Synthetic RIG-I agonist-mediated cancer immunotherapy synergizes with MAP-Kinase inhibition against BRAF mutated melanoma [YUMM1.7]

The implementations of targeted molecular therapies and immunotherapy in melanoma vastly improved the therapeutic outcome in patients with limited efficacy of surgical intervention. Nevertheless, a large fraction of melanoma patients still remains refractory or acquires resistance to these new forms of treatment, illustrating a need for improvement. Here we report that the clinically relevant combination of MAP kinase inhibitors Dabrafenib and Trametinib synergizes with RIG-I agonist-induced immunotherapy to kill BRAF-mutated human and mouse melanoma cells. Kinase inhibition did not compromise the agonist-induced innate immune response of the RIG-I pathway in host immune cells.

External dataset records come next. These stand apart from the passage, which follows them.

(* ===== verification/BroadcastView.v ===== *)
(** * Announcements in the web client

    [features/broadcast]: the composer of announcements and its hook, the panel
    of the lighthouse and the status of the stream; and the way of an
    announcement from the composer through the broadcast service to every
    zone's feed. *)

From S2P Require Import Prelude Json Zod JsString JsonText WebTypes WebApi EventsStore Session.
From S2P Require Import UseBroadcast Wire WebWire MapZones.
From S2P Require BroadcastTypes BroadcastAuth EventBus BroadcastRoutes.

(** ** The composer *)

(** The text, the request that is pending, and the toasts: successes or errors.
    (src/frontend/src/features/broadcast/components/announcement-composer.tsx:8-9 AnnouncementComposer) *)
Record ComposerUi : Type := MkComposer {
  c_message : string;
  c_publishing : option Call;
  c_toasts : list (bool * string);
}.

Section composer.
Variable session : SessionState.

(** Without an administrator's session the mutation fails before any request.
    (src/frontend/src/features/broadcast/hooks/use-post-announcement.ts:10-16 mutationFn) *)
Definition publish (message : string) (s : ComposerUi) : ComposerUi :=
  match useAdminSession session with
  | Some (AdminSession _ passcode) =>
      MkComposer (c_message s) (Some (postAnnouncement message passcode)) (c_toasts s)
  | _ => MkComposer (c_message s) None
           (c_toasts s ++ [(false, "Admin session required to publish an announcement.")])
  end.

(** The answer, or an error: the hook's handlers, then the composer's.
    (src/frontend/src/features/broadcast/hooks/use-post-announcement.ts:17-22 onSuccess) *)
Definition publish_settled (error : option string) (s : ComposerUi) : ComposerUi :=
  match error with
  | None => MkComposer "" None (c_toasts s ++ [(true, "Announcement broadcast resort-wide.")])
  | Some m => MkComposer (c_message s) None (c_toasts s ++ [(false, m)])
  end.

(** (src/frontend/src/features/broadcast/components/announcement-composer.tsx:31-31 onChange) *)
Definition composer_input (text : string) (s : ComposerUi) : ComposerUi :=
  if decide (is_Some (c_publishing s)) then s else MkComposer text (c_publishing s) (c_toasts s).

(** (src/frontend/src/features/broadcast/components/announcement-composer.tsx:11-20 handleSubmit) *)
Definition composer_submit (s : ComposerUi) : ComposerUi :=
  let trimmed := trim (c_message s) in
  if truthy trimmed then publish trimmed s else s.

(** (src/frontend/src/features/broadcast/components/announcement-composer.tsx:35-43 Button) *)
Definition submit_button (s : ComposerUi) : bool * string :=
  let isPublishing := bool_decide (is_Some (c_publishing s)) in
  (isPublishing || negb (truthy (trim (c_message s))),
   if isPublishing then "Broadcasting..." else "Broadcast to resort").
End composer.

(** ** The panel *)

(** (src/frontend/src/features/broadcast/components/broadcast-panel.tsx:8-8 channel) *)
Definition panel_channel : ChannelId := z_channel (getZone BroadcastZone).
(** (src/frontend/src/features/broadcast/components/broadcast-panel.tsx:9-9 PUBLIC_EVENT_PREFIX) *)
Definition PUBLIC_EVENT_PREFIX : string := "public.".

(** What a guest may read of the feed.
    (src/frontend/src/features/broadcast/components/broadcast-panel.tsx:18-22 filter) *)
Definition announces (e : BroadcastEvent) : bool :=
  startsWith PUBLIC_EVENT_PREFIX (b_event_type e) ||
  bool_decide (b_event_type e = ADMIN_ANNOUNCEMENT_EVENT_TYPE).

(** (src/frontend/src/features/broadcast/components/broadcast-panel.tsx:16-22 visible) *)
Definition visible (isAdmin : bool) (st : EventsState) : list BroadcastEvent :=
  let events := events st panel_channel in
  if isAdmin then events else filter (λ e, announces e = true) events.

(** Whether there is a composer, and the log without a limit.
    (src/frontend/src/features/broadcast/components/broadcast-panel.tsx:12-30 BroadcastPanel) *)
Definition BroadcastPanel (isAdmin : bool) (st : EventsState) : bool * option (list BroadcastEvent) :=
  (isAdmin, EventLog (visible isAdmin st) None).

(** (src/frontend/src/features/broadcast/components/connection-status.tsx:4-8 LABELS) *)
Definition LABELS (s : WebTypes.ConnectionStatus) : string :=
  match s with Connected => "Live" | Reconnecting => "Reconnecting…" | Dropped => "Offline" end.
(** Label and colour.
    (src/frontend/src/features/broadcast/components/connection-status.tsx:10-27 ConnectionStatus) *)
Definition ConnectionStatus (s : WebTypes.ConnectionStatus) : string * string :=
  (LABELS s, match s with Connected => "bg-emerald-500" | Reconnecting => "bg-amber-500"
             | Dropped => "bg-red-500" end).

(** *** Facts *)

(** The composer sends nothing its button would not: pressed while it is
    enabled, it publishes the trimmed text. *)
Lemma composer_submit_spec session s :
  submit_button s = (false, "Broadcast to resort") →
  composer_submit session s = publish session (trim (c_message s)) s.
Proof.
  unfold submit_button, composer_submit. case_bool_decide; [done|]. cbn [orb].
  destruct (truthy (trim (c_message s))); done.
Qed.

(** ** From the composer to the feeds *)

(** What the broadcast service reads of a request's headers to authenticate it. *)
Definition call_auth (c : Call) : BroadcastAuth.AuthRequest := {|
  BroadcastAuth.authorization := snd <$> find_first (λ h, bool_decide (h.1 = "Authorization")) (call_headers c);
  BroadcastAuth.x_service_token := snd <$> find_first (λ h, bool_decide (h.1 = "X-Service-Token")) (call_headers c);
  BroadcastAuth.query_token := None;
  BroadcastAuth.x_admin_passcode := snd <$> find_first (λ h, bool_decide (h.1 = "X-Admin-Passcode")) (call_headers c)
|}.

Definition admin_event (uuid message : string) : BroadcastTypes.IslandEvent := {|
  BroadcastTypes.id := uuid; BroadcastTypes.channel := BroadcastTypes.ResortWide;
  BroadcastTypes.event_type := BroadcastTypes.ADMIN_ANNOUNCEMENT;
  BroadcastTypes.message := message; BroadcastTypes.sender := "Admin";
  BroadcastTypes.guest_id := None; BroadcastTypes.guest_name := None; BroadcastTypes.data := None |}.

Section announcing.
Context `{Zod}.

(** The service broadcasts what an administrator with its passcode posts. *)
Lemma announcement_accepted env message passcode uuid b :
  message ≠ "" → passcode ≠ "" → env "ADMIN_PASSCODE" = Some passcode →
  let c := postAnnouncement message passcode in
  ∃ body, call_data c = Some body ∧
    BroadcastRoutes.post_handler (call_url c) = Some BroadcastRoutes.admin_announcement ∧
    BroadcastRoutes.admin_announcement env (call_auth c) uuid body b =
      (BroadcastRoutes.success, EventBus.broadcast (admin_event uuid message) b).
Proof.
  intros Hm Hp He c. exists (JObj [("message", JStr message)]). split; [done|]. split; [done|].
  unfold BroadcastRoutes.admin_announcement.
  assert (BroadcastAuth.requireAdmin env (call_auth c) = true) as ->.
  { unfold BroadcastAuth.requireAdmin. rewrite He.
    change (BroadcastAuth.x_admin_passcode (call_auth c)) with (Some passcode).
    unfold truthy. by rewrite !bool_decide_true by done. }
  destruct (BroadcastRoutes.publish_accepts true
    [("message", Required, ZStringMin 1); ("sender", Optional, ZString)]
    (λ d, {| BroadcastTypes.id := uuid; BroadcastTypes.channel := BroadcastTypes.ResortWide;
       BroadcastTypes.event_type := BroadcastTypes.ADMIN_ANNOUNCEMENT;
       BroadcastTypes.message := BroadcastRoutes.req_string "message" d;
       BroadcastTypes.sender := default "Admin" (opt_string "sender" d);
       BroadcastTypes.guest_id := None; BroadcastTypes.guest_name := None;
       BroadcastTypes.data := None |}) (JObj [("message", JStr message)]) b) as (kvs & Hk & Hpub).
  { apply code_units_pos in Hm. cbv -[js_length bool_decide]. by rewrite (bool_decide_true (1 ≤ js_length message)). }
  injection Hk as <-. unfold BroadcastTypes.AdminAnnouncementSchema. by rewrite Hpub.
Qed.

(** A client that receives it has it as the newest entry of every channel. *)
Lemma announcement_arrives uuid message client_uuid d ch :
  let d' := handleMessage client_uuid
    (JSON_stringify (BroadcastTypes.island_event_json (admin_event uuid message))) d in
  ∃ e', head (events (store d') ch) = Some e' ∧ b_channel e' = ch ∧ b_message e' = message ∧
    b_sender e' = "Admin" ∧ announces e' = true ∧
    activityTick (store d') ch = (activityTick (store d) ch + 1)%Z.
Proof.
  intros d'. unfold d', handleMessage. rewrite decode_island_event.
  2: { cbn. split; [apply (bool_decide_unpack _); by vm_compute|done]. }
  set (e := web_event _).
  assert (store (ingestBroadcastEvent client_uuid e d) = ingestEvent client_uuid e true (store d)) as ->.
  { unfold ingestBroadcastEvent. destruct (IslandEvent.getBeachAvailabilityPayload e); [|done].
    by destruct (cached_activities d). }
  pose proof (ingestEvent_channel client_uuid e true (store d) ch) as Hch. cbv zeta in Hch.
  unfold arrives in Hch. rewrite bool_decide_true in Hch by done. cbn [orb] in Hch.
  destruct Hch as [(e' & -> & He' & i & ->) Htick]. eexists. split; [done|].
  split_and!; try done.
Qed.

(** So a guest reads it in the lighthouse, whatever else its feed holds. *)
Lemma announcement_visible uuid message client_uuid d isAdmin :
  let d' := handleMessage client_uuid
    (JSON_stringify (BroadcastTypes.island_event_json (admin_event uuid message))) d in
  ∃ e' l, (BroadcastPanel isAdmin (store d')).2 = Some (e' :: l) ∧ b_message e' = message.
Proof.
  intros d'. destruct (announcement_arrives uuid message client_uuid d panel_channel)
    as (e' & Hhd & _ & Hm & _ & Ha & _). fold d' in Hhd.
  unfold BroadcastPanel, visible. cbn [snd].
  destruct (events (store d') panel_channel) as [|e l]; [done|]. cbn in Hhd. simplify_eq.
  destruct isAdmin.
  - by exists e', l.
  - rewrite filter_cons, decide_True by done. by eexists e', _.
Qed.
End announcing.
(** ** Themes *)

(** (src/frontend/src/components/theme-provider.tsx:4-4 Theme) *)
Inductive Theme : Type := DarkTheme | LightTheme | SystemTheme.
(** (src/frontend/src/components/theme-provider.tsx:5-5 ResolvedTheme) *)
Inductive ResolvedTheme : Type := Dark | Light.

#[global] Instance theme_eq_dec : EqDecision Theme.
Proof. solve_decision. Defined.
#[global] Instance resolved_theme_eq_dec : EqDecision ResolvedTheme.
Proof. solve_decision. Defined.

(** The strings the types stand for. *)
Definition show_theme (t : Theme) : string :=
  match t with DarkTheme => "dark" | LightTheme => "light" | SystemTheme => "system" end.
Definition show_resolved (t : ResolvedTheme) : string :=
  match t with Dark => "dark" | Light => "light" end.

(** (src/frontend/src/components/theme-provider.tsx:20-20 THEME_VALUES) *)
Definition THEME_VALUES : list Theme := [DarkTheme; LightTheme; SystemTheme].

(** The theme a value is, when it is one.
    (src/frontend/src/components/theme-provider.tsx:26-32 isTheme) *)
Definition isTheme (value : option string) : option Theme :=
  match value with
  | None => None
  | Some v => find_first (λ t, bool_decide (show_theme t = v)) THEME_VALUES
  end.

(** The media query's answer, as a theme.
    (src/frontend/src/components/theme-provider.tsx:34-40 getSystemTheme) *)
Definition getSystemTheme (matches : bool) : ResolvedTheme := if matches then Dark else Light.

(** A resolved theme is a theme. *)
Definition as_theme (t : ResolvedTheme) : Theme :=
  match t with Dark => DarkTheme | Light => LightTheme end.

(** (src/frontend/src/components/theme-provider.tsx:69-78 getNextShortcutTheme) *)
Definition getNextShortcutTheme (matches : bool) (theme : Theme) : ResolvedTheme :=
  match theme with
  | DarkTheme => Light
  | LightTheme => Dark
  | SystemTheme => match getSystemTheme matches with Dark => Light | Light => Dark end
  end.

(** (src/frontend/src/components/theme-provider.tsx:108-109 resolvedTheme) *)
Definition resolvedTheme (matches : bool) (nextTheme : Theme) : ResolvedTheme :=
  match nextTheme with
  | SystemTheme => getSystemTheme matches
  | DarkTheme => Dark
  | LightTheme => Light
  end.

(** ** A tab *)

(** What is due at the next frame: the outer callback, which asks for another
    frame, or the inner one, which removes the style element. *)
Inductive FrameCallback : Type := AskAgain (style : nat) | RemoveStyle (style : nat).
#[global] Instance frame_callback_eq_dec : EqDecision FrameCallback.
Proof. solve_decision. Defined.

(** A [StorageEvent]: whether its area is [localStorage], its key and the new
    value. *)
Record StorageEvent : Type := {
  is_local : bool;
  ev_key : option string;
  newValue : option string;
}.

(** The provider's state and the document it works on: the classes of the root
    element, the listeners of the media query, the style elements in the head
    with the callbacks that remove them, and the storage events on their way.
    (src/frontend/src/components/theme-provider.tsx:87-94 useState) *)
Record Tab : Type := MkTab {
  theme : Theme;
  classList : list string;
  media_listeners : nat;
  styles : list nat;
  frames : list FrameCallback;
  next_style : nat;
  inbox : list StorageEvent;
}.

(** [classList.remove(...tokens)] and [classList.add(token)]. *)
Definition class_remove (tokens : list string) (l : list string) : list string :=
  filter (λ c, c ∉ tokens) l.
Definition class_add (token : string) (l : list string) : list string :=
  if decide (token ∈ l) then l else l ++ [token].

(** The style element is put in the head; the number names it.
    (src/frontend/src/components/theme-provider.tsx:42-49 disableTransitionsTemporarily) *)
Definition disableTransitionsTemporarily (s : Tab) : nat * Tab :=
  (next_style s,
   MkTab (theme s) (classList s) (media_listeners s) (styles s ++ [next_style s]) (frames s)
     (S (next_style s)) (inbox s)).

(** What it returns, to be called once the theme is in place.
    (src/frontend/src/components/theme-provider.tsx:51-58 disableTransitionsTemporarily) *)
Definition restoreTransitions (style : nat) (s : Tab) : Tab :=
  MkTab (theme s) (classList s) (media_listeners s) (styles s) (frames s ++ [AskAgain style])
    (next_style s) (inbox s).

In a melanoma transplantation mouse model, the triple therapy outperformed the individual therapies. Our study suggests that targeted activation of RIG-I with its synthetic ligand 3pRNA could vastly improve tumor control in a substantial fraction of melanoma patients receiving MAP kinase inhibitors. Overall design: YUMM1.7 cells were treated for 24 hours with DMSO, Dabrafenib, Trametinib or the combination of both. Additionally, each condition was left unstimulated, transfected with CA21 control RNA or the activating RIG-I ligand 3pRNA. Total RNA was isolated and subjected to poly-A based library preparation.